---------- Exercise material ----------
(* ===== verification/Heap.v ===== *)
(** * The kernel heap's address range

    Models [heap_extend] of [mm/slab.c] and the memory behind the heap: loads
    and stores go through the page tables.  [heap_rep s h]: the range from
    [HEAP_BASE] to [heap_virtual_top] is mapped to frames of its own, and its
    words are those of the function [h].  Theorems about the slab allocator are
    proved against [h] and never see the tables. *)

From S2P Require Import Prelude Mem Paging.

(** A function changed at one point. *)
Definition upd (h : Z → Z) (a x : Z) : Z → Z := λ b, if decide (b = a) then x else h b.

Lemma word_upd_eq h a x : upd h a x a = x.
Proof. unfold upd. by rewrite decide_True. Qed.
Lemma word_upd_ne h a x b : b ≠ a → upd h a x b = h b.
Proof. intros. unfold upd. by rewrite decide_False. Qed.

Section Heap.
Context `{!Buddy}.

(** ** The code *)

(** Access to the word at a virtual address, by the kernel's tables. *)
Definition vrd (a : Z) : M mst Z := λ s,
  let p := translate s (kernel_pml4 s) a in
  if p =? 0 then Fault else rd (PHYS_TO_VIRT p) s.
Definition vwr (a x : Z) : M mst unit := λ s,
  let p := translate s (kernel_pml4 s) a in
  if p =? 0 then Fault else wr (PHYS_TO_VIRT p) x s.

Definition HEAP_BASE : Z := 0xffff900000000000.

(** The rounds of the loop of [heap_extend]; [false] when it returns early. *)
Fixpoint extend_pages (n : nat) : M mst bool :=
  match n with
  | O => mret true
  | S n =>
      phys ← palloc_zero;
      if phys =? 0 then mret false else
      root ← gets kernel_pml4; top ← gets heap_virtual_top;
      map_page root top phys PTE_WRITABLE ;;
      modify (λ s, s <| heap_virtual_top := u64 (top + PAGE_SIZE) |>) ;;
      extend_pages n
  end.

Definition heap_extend (pages : Z) : M mst Z :=
  virt_addr ← gets heap_virtual_top;
  ok ← extend_pages (Z.to_nat pages);
  if (ok : bool) then mret virt_addr else mret 0.

(** ** The representation *)

(** The range ends where the kernel's image begins. *)
Definition HEAP_LIMIT : Z := 0xffffffff80000000.

Context `{!BuddyOk}.

(** [fr] gives each page of the heap its frame, by its direct-map address. *)
Record heap_ok (s : mst) (T : gmap Z (Z * list Z)) (fr : gmap Z Z) : Prop := {
  ho_tree : ptree s T;
  ho_root : is_root T (kernel_pml4 s);
  ho_top : HEAP_BASE ≤ heap_virtual_top s ≤ HEAP_LIMIT ∧ heap_virtual_top s `mod` 4096 = 0;
  ho_dom v : is_Some (fr !! v) ↔ v `mod` 4096 = 0 ∧ HEAP_BASE ≤ v < heap_virtual_top s;
  ho_frame v p : fr !! v = Some p →
    p `mod` 4096 = 0 ∧ hhdm < p ∧ p + 4096 ≤ 2 ^ 64 ∧ resident (mem s) p ∧
    ¬ page_free s p ∧ T !! p = None;
  ho_inj v v' p : fr !! v = Some p → fr !! v' = Some p → v = v';
  ho_trans v p o : fr !! v = Some p → 0 ≤ o < 4096 →
    translate s (kernel_pml4 s) (v + o) = VIRT_TO_PHYS p + o;
  ho_room v : heap_virtual_top s ≤ v < HEAP_LIMIT → plain 4 (mem s) (kernel_pml4 s) v }.

(** The word at [a]. *)
Definition hword (s : mst) (fr : gmap Z Z) (a : Z) : Z :=
  match fr !! page_of a with Some p => word (mem s) p (low12 a `div` 8) | None => 0 end.

(** The word addresses of the heap. *)
Definition in_heap (s : mst) (a : Z) : Prop :=
  a `mod` 8 = 0 ∧ HEAP_BASE ≤ a < heap_virtual_top s.

Definition heap_rep (s : mst) (h : Z → Z) : Prop :=
  ∃ T fr, heap_ok s T fr ∧ ∀ a, in_heap s a → hword s fr a = h a.

(** ** Loads and stores *)

Lemma word_split a : a `mod` 8 = 0 → a = page_of a + 8 * (low12 a `div` 8) ∧ 0 ≤ low12 a `div` 8 < 512.
Proof. intros Ha. rewrite page_of_sub, low12_mod. Z.div_mod_to_equations. lia. Qed.

Lemma in_heap_frame s T fr a : heap_ok s T fr → in_heap s a → ∃ p, fr !! page_of a = Some p.
Proof.
  intros Hok [Ha Hr]. apply (ho_dom _ _ _ Hok). pose proof (page_of_le a).
  destruct (ho_top _ _ _ Hok) as [Ht Hm]. split; [apply page_of_aligned|].
  pose proof (page_of_aligned a). change HEAP_BASE with (0xffff900000000 * 4096) in *.
  Z.div_mod_to_equations. lia.
Qed.

Lemma heap_translate s T fr a p : heap_ok s T fr → in_heap s a → fr !! page_of a = Some p →
  translate s (kernel_pml4 s) a ≠ 0 ∧
  PHYS_TO_VIRT (translate s (kernel_pml4 s) a) = p + 8 * (low12 a `div` 8).
Proof.
  intros Hok [Ha Hr] Hp. destruct (word_split a Ha) as [E Hi].
  destruct (ho_frame _ _ _ Hok _ _ Hp) as (Hpa & Hlo & Hhi & _).
  destruct (virt_phys_aligned p Hlo Hhi Hpa) as (_ & Hpos & Ev).
  rewrite E at 1 2. rewrite (ho_trans _ _ _ Hok _ _ (8 * (low12 a `div` 8)) Hp) by lia.
  split; [lia|]. unfold PHYS_TO_VIRT. rewrite Ev, wrap_small by (destruct hhdm_ok; lia). lia.
Qed.

Lemma vrd_eq s h a : heap_rep s h → in_heap s a → vrd a s = Done (h a) s.
Proof.
  intros (T & fr & Hok & Hh) Ha. destruct (in_heap_frame _ _ _ _ Hok Ha) as [p Hp].
  destruct (heap_translate _ _ _ _ _ Hok Ha Hp) as [Hne E]. unfold vrd.
  rewrite (proj2 (Z.eqb_neq _ _) Hne), E. rewrite <-(Hh a Ha). unfold hword. rewrite Hp.
  destruct (ho_frame _ _ _ Hok _ _ Hp) as (_ & _ & _ & Hres & _).
  destruct (word_split a (proj1 Ha)) as [_ Hi]. unfold rd, word.
  by destruct (Hres _ Hi) as [x ->].
Qed.

(** A change of memory outside the tables. *)
Lemma tables_frame s s' T : ptree s T → mem_ok s' →
  (∀ t, resident (mem s) t → resident (mem s') t) → (∀ q, page_free s' q → page_free s q) →
  (∀ t rl, T !! t = Some rl → same_page (mem s) (mem s') t) →
  ptree s' T ∧ ∀ root v, is_root T root →
    translate s' root v = translate s root v ∧
    (plain 4 (mem s) root v → plain 4 (mem s') root v).
Proof.
  intros HT Hm Hres Hfree Hsame. split.
  - split; [done|apply (pt_depth _ _ HT)| |].
    + intros t rl Ht. destruct (pt_page _ _ HT t rl Ht) as (? & ? & ? & ? & Hnf).
      split_and!; try done; [by apply Hres|]. intros Hx. by apply Hnf, Hfree.
    + intros t r l i Ht Hl Hi. rewrite (same_page_word (mem s)); [|by eapply Hsame|done].
      by apply (pt_child _ _ HT).
  - assert (∀ t r l i, T !! t = Some (r, l) → 0 ≤ i < 512 →
      ent_sim (mem s') (level l) (word (mem s) t i) (word (mem s') t i)) as Hsim.
    { intros t r l i Ht Hi. rewrite (same_page_word (mem s) (mem s') t i); [|by eapply Hsame|done].
      apply ent_sim_refl. }
    intros root v Hr. split; [by apply (trans_sim s _ T HT Hsim 4 root root [])|].
    by apply (plain_sim s _ T HT Hsim 4 root root []).
Qed.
----------
• [What to do]
This calls for repeating all of the records, character for character.

• [Your response]
(* ===== verification/Heap.v ===== *)
(** * The kernel heap's address range

    Models [heap_extend] of [mm/slab.c] and the memory behind the heap: loads
    and stores go through the page tables.  [heap_rep s h]: the range from
    [HEAP_BASE] to [heap_virtual_top] is mapped to frames of its own, and its
    words are those of the function [h].  Theorems about the slab allocator are
    proved against [h] and never see the tables. *)

From S2P Require Import Prelude Mem Paging.

(** A function changed at one point. *)
Definition upd (h : Z → Z) (a x : Z) : Z → Z := λ b, if decide (b = a) then x else h b.

Lemma word_upd_eq h a x : upd h a x a = x.
Proof. unfold upd. by rewrite decide_True. Qed.
Lemma word_upd_ne h a x b : b ≠ a → upd h a x b = h b.
Proof. intros. unfold upd. by rewrite decide_False. Qed.

Section Heap.
Context `{!Buddy}.

(** ** The code *)

(** Access to the word at a virtual address, by the kernel's tables. *)
Definition vrd (a : Z) : M mst Z := λ s,
  let p := translate s (kernel_pml4 s) a in
  if p =? 0 then Fault else rd (PHYS_TO_VIRT p) s.
Definition vwr (a x : Z) : M mst unit := λ s,
  let p := translate s (kernel_pml4 s) a in
  if p =? 0 then Fault else wr (PHYS_TO_VIRT p) x s.

Definition HEAP_BASE : Z := 0xffff900000000000.

(** The rounds of the loop of [heap_extend]; [false] when it returns early. *)
Fixpoint extend_pages (n : nat) : M mst bool :=
  match n with
  | O => mret true
  | S n =>
      phys ← palloc_zero;
      if phys =? 0 then mret false else
      root ← gets kernel_pml4; top ← gets heap_virtual_top;
      map_page root top phys PTE_WRITABLE ;;
      modify (λ s, s <| heap_virtual_top := u64 (top + PAGE_SIZE) |>) ;;
      extend_pages n
  end.

Definition heap_extend (pages : Z) : M mst Z :=
  virt_addr ← gets heap_virtual_top;
  ok ← extend_pages (Z.to_nat pages);
  if (ok : bool) then mret virt_addr else mret 0.

(** ** The representation *)

(** The range ends where the kernel's image begins. *)
Definition HEAP_LIMIT : Z := 0xffffffff80000000.

Context `{!BuddyOk}.

(** [fr] gives each page of the heap its frame, by its direct-map address. *)
Record heap_ok (s : mst) (T : gmap Z (Z * list Z)) (fr : gmap Z Z) : Prop := {
  ho_tree : ptree s T;
  ho_root : is_root T (kernel_pml4 s);
  ho_top : HEAP_BASE ≤ heap_virtual_top s ≤ HEAP_LIMIT ∧ heap_virtual_top s `mod` 4096 = 0;
  ho_dom v : is_Some (fr !! v) ↔ v `mod` 4096 = 0 ∧ HEAP_BASE ≤ v < heap_virtual_top s;
  ho_frame v p : fr !! v = Some p →
    p `mod` 4096 = 0 ∧ hhdm < p ∧ p + 4096 ≤ 2 ^ 64 ∧ resident (mem s) p ∧
    ¬ page_free s p ∧ T !! p = None;
  ho_inj v v' p : fr !! v = Some p → fr !! v' = Some p → v = v';
  ho_trans v p o : fr !! v = Some p → 0 ≤ o < 4096 →
    translate s (kernel_pml4 s) (v + o) = VIRT_TO_PHYS p + o;
  ho_room v : heap_virtual_top s ≤ v < HEAP_LIMIT → plain 4 (mem s) (kernel_pml4 s) v }.

(** The word at [a]. *)
Definition hword (s : mst) (fr : gmap Z Z) (a : Z) : Z :=
  match fr !! page_of a with Some p => word (mem s) p (low12 a `div` 8) | None => 0 end.

(** The word addresses of the heap. *)
Definition in_heap (s : mst) (a : Z) : Prop :=
  a `mod` 8 = 0 ∧ HEAP_BASE ≤ a < heap_virtual_top s.

Definition heap_rep (s : mst) (h : Z → Z) : Prop :=
  ∃ T fr, heap_ok s T fr ∧ ∀ a, in_heap s a → hword s fr a = h a.

(** ** Loads and stores *)

Lemma word_split a : a `mod` 8 = 0 → a = page_of a + 8 * (low12 a `div` 8) ∧ 0 ≤ low12 a `div` 8 < 512.
Proof. intros Ha. rewrite page_of_sub, low12_mod. Z.div_mod_to_equations. lia. Qed.

Lemma in_heap_frame s T fr a : heap_ok s T fr → in_heap s a → ∃ p, fr !! page_of a = Some p.
Proof.
  intros Hok [Ha Hr]. apply (ho_dom _ _ _ Hok). pose proof (page_of_le a).
  destruct (ho_top _ _ _ Hok) as [Ht Hm]. split; [apply page_of_aligned|].
  pose proof (page_of_aligned a). change HEAP_BASE with (0xffff900000000 * 4096) in *.
  Z.div_mod_to_equations. lia.
Qed.

Lemma heap_translate s T fr a p : heap_ok s T fr → in_heap s a → fr !! page_of a = Some p →
  translate s (kernel_pml4 s) a ≠ 0 ∧
  PHYS_TO_VIRT (translate s (kernel_pml4 s) a) = p + 8 * (low12 a `div` 8).
Proof.
  intros Hok [Ha Hr] Hp. destruct (word_split a Ha) as [E Hi].
  destruct (ho_frame _ _ _ Hok _ _ Hp) as (Hpa & Hlo & Hhi & _).
  destruct (virt_phys_aligned p Hlo Hhi Hpa) as (_ & Hpos & Ev).
  rewrite E at 1 2. rewrite (ho_trans _ _ _ Hok _ _ (8 * (low12 a `div` 8)) Hp) by lia.
  split; [lia|]. unfold PHYS_TO_VIRT. rewrite Ev, wrap_small by (destruct hhdm_ok; lia). lia.
Qed.

Lemma vrd_eq s h a : heap_rep s h → in_heap s a → vrd a s = Done (h a) s.
Proof.
  intros (T & fr & Hok & Hh) Ha. destruct (in_heap_frame _ _ _ _ Hok Ha) as [p Hp].
  destruct (heap_translate _ _ _ _ _ Hok Ha Hp) as [Hne E]. unfold vrd.
  rewrite (proj2 (Z.eqb_neq _ _) Hne), E. rewrite <-(Hh a Ha). unfold hword. rewrite Hp.
  destruct (ho_frame _ _ _ Hok _ _ Hp) as (_ & _ & _ & Hres & _).
  destruct (word_split a (proj1 Ha)) as [_ Hi]. unfold rd, word.
  by destruct (Hres _ Hi) as [x ->].
Qed.

(** A change of memory outside the tables. *)
Lemma tables_frame s s' T : ptree s T → mem_ok s' →
  (∀ t, resident (mem s) t → resident (mem s') t) → (∀ q, page_free s' q → page_free s q) →
  (∀ t rl, T !! t = Some rl → same_page (mem s) (mem s') t) →
  ptree s' T ∧ ∀ root v, is_root T root →
    translate s' root v = translate s root v ∧
    (plain 4 (mem s) root v → plain 4 (mem s') root v).
Proof.
  intros HT Hm Hres Hfree Hsame. split.
  - split; [done|apply (pt_depth _ _ HT)| |].
    + intros t rl Ht. destruct (pt_page _ _ HT t rl Ht) as (? & ? & ? & ? & Hnf).
      split_and!; try done; [by apply Hres|]. intros Hx. by apply Hnf, Hfree.
    + intros t r l i Ht Hl Hi. rewrite (same_page_word (mem s)); [|by eapply Hsame|done].
      by apply (pt_child _ _ HT).
  - assert (∀ t r l i, T !! t = Some (r, l) → 0 ≤ i < 512 →
      ent_sim (mem s') (level l) (word (mem s) t i) (word (mem s') t i)) as Hsim.
    { intros t r l i Ht Hi. rewrite (same_page_word (mem s) (mem s') t i); [|by eapply Hsame|done].
      apply ent_sim_refl. }
    intros root v Hr. split; [by apply (trans_sim s _ T HT Hsim 4 root root [])|].
    by apply (plain_sim s _ T HT Hsim 4 root root []).
Qed.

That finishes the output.